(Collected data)
===============
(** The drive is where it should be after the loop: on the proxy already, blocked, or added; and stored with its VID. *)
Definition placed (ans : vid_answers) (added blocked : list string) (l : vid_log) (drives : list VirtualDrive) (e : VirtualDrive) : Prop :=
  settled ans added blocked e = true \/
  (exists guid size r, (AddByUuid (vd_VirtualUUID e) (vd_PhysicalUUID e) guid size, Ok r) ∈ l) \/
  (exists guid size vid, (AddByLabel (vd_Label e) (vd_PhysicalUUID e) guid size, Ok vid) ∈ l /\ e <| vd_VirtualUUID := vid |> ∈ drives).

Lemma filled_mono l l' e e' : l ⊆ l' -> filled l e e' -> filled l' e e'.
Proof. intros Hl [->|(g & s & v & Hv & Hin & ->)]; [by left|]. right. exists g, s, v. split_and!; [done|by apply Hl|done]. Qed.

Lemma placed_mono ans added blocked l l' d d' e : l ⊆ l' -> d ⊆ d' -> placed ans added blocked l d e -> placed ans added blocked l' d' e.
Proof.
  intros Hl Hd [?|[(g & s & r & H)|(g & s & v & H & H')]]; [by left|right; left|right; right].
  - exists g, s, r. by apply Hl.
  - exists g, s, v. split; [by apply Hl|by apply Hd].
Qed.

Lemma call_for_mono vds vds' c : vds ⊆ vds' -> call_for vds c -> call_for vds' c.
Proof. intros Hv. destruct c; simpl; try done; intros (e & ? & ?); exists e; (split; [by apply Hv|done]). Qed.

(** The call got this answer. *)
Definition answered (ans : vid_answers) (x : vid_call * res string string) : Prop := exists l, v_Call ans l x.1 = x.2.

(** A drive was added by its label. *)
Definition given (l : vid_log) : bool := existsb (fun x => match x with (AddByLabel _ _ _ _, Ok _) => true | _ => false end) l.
===============
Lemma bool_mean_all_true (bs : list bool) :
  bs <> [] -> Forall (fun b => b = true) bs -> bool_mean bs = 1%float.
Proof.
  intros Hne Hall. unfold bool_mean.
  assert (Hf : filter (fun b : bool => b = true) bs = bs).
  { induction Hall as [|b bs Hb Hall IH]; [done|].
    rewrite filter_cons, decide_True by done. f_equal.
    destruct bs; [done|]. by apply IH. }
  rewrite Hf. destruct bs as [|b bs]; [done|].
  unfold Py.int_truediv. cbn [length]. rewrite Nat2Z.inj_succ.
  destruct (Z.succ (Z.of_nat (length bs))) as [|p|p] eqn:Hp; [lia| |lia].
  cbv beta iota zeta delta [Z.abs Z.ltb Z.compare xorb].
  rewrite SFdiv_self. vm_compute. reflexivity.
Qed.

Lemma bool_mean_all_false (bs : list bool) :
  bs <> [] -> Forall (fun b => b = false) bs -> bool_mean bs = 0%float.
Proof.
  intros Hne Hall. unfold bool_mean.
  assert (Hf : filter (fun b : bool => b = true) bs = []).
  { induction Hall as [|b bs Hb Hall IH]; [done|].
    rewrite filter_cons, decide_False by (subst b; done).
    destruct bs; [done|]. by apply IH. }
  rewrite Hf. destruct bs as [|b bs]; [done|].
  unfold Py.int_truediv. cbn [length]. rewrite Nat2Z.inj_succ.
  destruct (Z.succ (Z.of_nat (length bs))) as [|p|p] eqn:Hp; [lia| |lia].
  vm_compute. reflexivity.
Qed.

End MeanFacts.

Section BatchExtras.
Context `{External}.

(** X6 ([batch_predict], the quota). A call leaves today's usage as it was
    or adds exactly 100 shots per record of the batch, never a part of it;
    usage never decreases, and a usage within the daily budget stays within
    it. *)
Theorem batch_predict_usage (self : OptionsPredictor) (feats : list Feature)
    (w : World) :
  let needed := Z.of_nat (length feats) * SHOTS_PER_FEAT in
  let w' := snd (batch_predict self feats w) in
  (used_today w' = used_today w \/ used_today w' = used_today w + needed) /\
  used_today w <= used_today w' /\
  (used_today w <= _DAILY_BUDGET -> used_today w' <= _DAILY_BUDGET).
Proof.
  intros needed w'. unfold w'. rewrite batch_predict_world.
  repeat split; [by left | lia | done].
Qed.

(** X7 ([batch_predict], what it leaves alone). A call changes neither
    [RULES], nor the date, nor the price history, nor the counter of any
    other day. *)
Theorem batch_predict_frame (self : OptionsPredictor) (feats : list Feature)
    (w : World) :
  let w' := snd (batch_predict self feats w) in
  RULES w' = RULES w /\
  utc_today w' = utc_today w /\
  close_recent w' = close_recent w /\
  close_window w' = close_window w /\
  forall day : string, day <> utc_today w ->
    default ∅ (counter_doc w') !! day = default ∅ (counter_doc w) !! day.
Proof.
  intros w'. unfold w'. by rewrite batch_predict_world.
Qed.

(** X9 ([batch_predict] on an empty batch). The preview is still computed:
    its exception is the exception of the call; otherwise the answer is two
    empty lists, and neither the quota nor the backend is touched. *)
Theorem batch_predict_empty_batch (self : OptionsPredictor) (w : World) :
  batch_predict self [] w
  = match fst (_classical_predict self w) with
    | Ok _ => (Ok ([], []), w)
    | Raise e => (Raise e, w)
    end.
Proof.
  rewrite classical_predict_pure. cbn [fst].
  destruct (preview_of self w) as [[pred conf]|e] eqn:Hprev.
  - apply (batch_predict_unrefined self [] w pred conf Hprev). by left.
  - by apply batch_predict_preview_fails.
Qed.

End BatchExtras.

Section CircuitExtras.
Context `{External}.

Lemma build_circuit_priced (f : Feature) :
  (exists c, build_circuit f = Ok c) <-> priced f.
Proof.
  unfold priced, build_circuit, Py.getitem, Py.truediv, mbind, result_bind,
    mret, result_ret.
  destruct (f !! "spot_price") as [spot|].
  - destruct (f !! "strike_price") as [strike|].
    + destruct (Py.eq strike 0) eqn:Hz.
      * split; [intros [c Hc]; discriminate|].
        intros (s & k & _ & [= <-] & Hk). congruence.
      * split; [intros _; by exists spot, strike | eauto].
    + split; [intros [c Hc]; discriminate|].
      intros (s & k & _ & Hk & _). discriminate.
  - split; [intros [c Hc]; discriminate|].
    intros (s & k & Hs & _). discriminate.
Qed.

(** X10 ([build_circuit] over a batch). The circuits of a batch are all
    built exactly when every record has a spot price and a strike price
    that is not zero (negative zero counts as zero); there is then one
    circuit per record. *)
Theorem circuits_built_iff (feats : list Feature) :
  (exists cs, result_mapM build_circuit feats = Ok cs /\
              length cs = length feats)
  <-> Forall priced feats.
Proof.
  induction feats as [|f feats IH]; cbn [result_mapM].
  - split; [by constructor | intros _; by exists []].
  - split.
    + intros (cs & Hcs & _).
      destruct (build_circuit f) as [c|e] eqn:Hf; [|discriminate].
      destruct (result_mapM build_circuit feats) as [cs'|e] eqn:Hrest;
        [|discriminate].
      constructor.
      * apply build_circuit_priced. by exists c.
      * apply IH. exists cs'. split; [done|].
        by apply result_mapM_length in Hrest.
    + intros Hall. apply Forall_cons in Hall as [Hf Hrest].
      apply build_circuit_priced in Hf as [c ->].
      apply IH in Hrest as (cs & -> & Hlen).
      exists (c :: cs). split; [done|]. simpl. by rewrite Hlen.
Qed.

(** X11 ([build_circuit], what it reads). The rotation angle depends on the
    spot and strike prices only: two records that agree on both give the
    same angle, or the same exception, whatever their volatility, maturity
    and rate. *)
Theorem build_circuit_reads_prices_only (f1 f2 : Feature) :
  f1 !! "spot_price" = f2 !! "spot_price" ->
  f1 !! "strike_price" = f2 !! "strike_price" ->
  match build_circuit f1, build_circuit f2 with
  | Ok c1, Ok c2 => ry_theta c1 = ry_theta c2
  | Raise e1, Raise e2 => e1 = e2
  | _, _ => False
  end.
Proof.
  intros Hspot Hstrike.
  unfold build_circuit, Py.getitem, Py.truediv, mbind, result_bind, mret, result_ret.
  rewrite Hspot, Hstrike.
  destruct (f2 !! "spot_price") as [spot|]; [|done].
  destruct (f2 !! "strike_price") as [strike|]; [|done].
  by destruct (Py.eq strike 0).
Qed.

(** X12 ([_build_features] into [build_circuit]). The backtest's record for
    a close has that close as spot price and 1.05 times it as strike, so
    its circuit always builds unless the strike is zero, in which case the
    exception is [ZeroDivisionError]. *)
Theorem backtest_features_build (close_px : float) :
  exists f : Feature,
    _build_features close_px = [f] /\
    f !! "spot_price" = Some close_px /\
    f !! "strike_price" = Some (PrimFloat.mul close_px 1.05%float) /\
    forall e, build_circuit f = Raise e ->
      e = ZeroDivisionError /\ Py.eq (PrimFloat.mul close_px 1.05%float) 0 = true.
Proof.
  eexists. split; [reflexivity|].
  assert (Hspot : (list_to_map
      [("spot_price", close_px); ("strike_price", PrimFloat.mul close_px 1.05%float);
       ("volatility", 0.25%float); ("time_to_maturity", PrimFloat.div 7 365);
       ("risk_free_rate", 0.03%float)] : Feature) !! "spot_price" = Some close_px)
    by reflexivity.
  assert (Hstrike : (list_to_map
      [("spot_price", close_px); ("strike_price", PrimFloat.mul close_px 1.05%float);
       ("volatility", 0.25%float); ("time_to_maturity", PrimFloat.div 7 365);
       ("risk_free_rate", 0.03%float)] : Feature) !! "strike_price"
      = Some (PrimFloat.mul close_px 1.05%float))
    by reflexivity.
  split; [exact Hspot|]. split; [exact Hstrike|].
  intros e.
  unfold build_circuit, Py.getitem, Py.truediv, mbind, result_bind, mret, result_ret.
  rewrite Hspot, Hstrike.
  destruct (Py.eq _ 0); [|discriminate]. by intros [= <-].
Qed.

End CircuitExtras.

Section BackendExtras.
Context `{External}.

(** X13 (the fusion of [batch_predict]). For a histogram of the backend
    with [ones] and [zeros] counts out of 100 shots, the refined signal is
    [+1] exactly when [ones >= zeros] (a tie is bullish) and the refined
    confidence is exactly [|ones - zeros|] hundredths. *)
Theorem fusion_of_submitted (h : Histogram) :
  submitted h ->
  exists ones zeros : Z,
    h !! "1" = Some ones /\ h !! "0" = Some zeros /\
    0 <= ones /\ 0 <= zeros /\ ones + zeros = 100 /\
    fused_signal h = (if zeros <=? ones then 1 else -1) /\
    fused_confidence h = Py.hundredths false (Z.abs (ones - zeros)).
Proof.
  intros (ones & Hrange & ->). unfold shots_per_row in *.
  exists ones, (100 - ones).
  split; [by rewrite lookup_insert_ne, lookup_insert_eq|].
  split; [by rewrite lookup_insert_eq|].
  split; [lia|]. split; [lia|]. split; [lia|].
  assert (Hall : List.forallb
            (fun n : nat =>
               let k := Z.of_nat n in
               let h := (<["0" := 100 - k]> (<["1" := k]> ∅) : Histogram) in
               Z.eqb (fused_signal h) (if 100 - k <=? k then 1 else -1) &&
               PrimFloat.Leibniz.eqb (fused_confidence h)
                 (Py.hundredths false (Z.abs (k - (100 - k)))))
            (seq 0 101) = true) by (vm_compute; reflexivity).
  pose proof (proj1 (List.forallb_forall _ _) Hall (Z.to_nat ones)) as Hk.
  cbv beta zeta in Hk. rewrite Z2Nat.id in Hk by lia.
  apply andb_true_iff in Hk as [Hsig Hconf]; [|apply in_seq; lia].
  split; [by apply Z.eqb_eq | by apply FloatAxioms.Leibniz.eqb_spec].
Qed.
===============
### Exercise goal
The answer must consist solely of the number of lines in the entries that contain the word "unfold".

### Expected output
10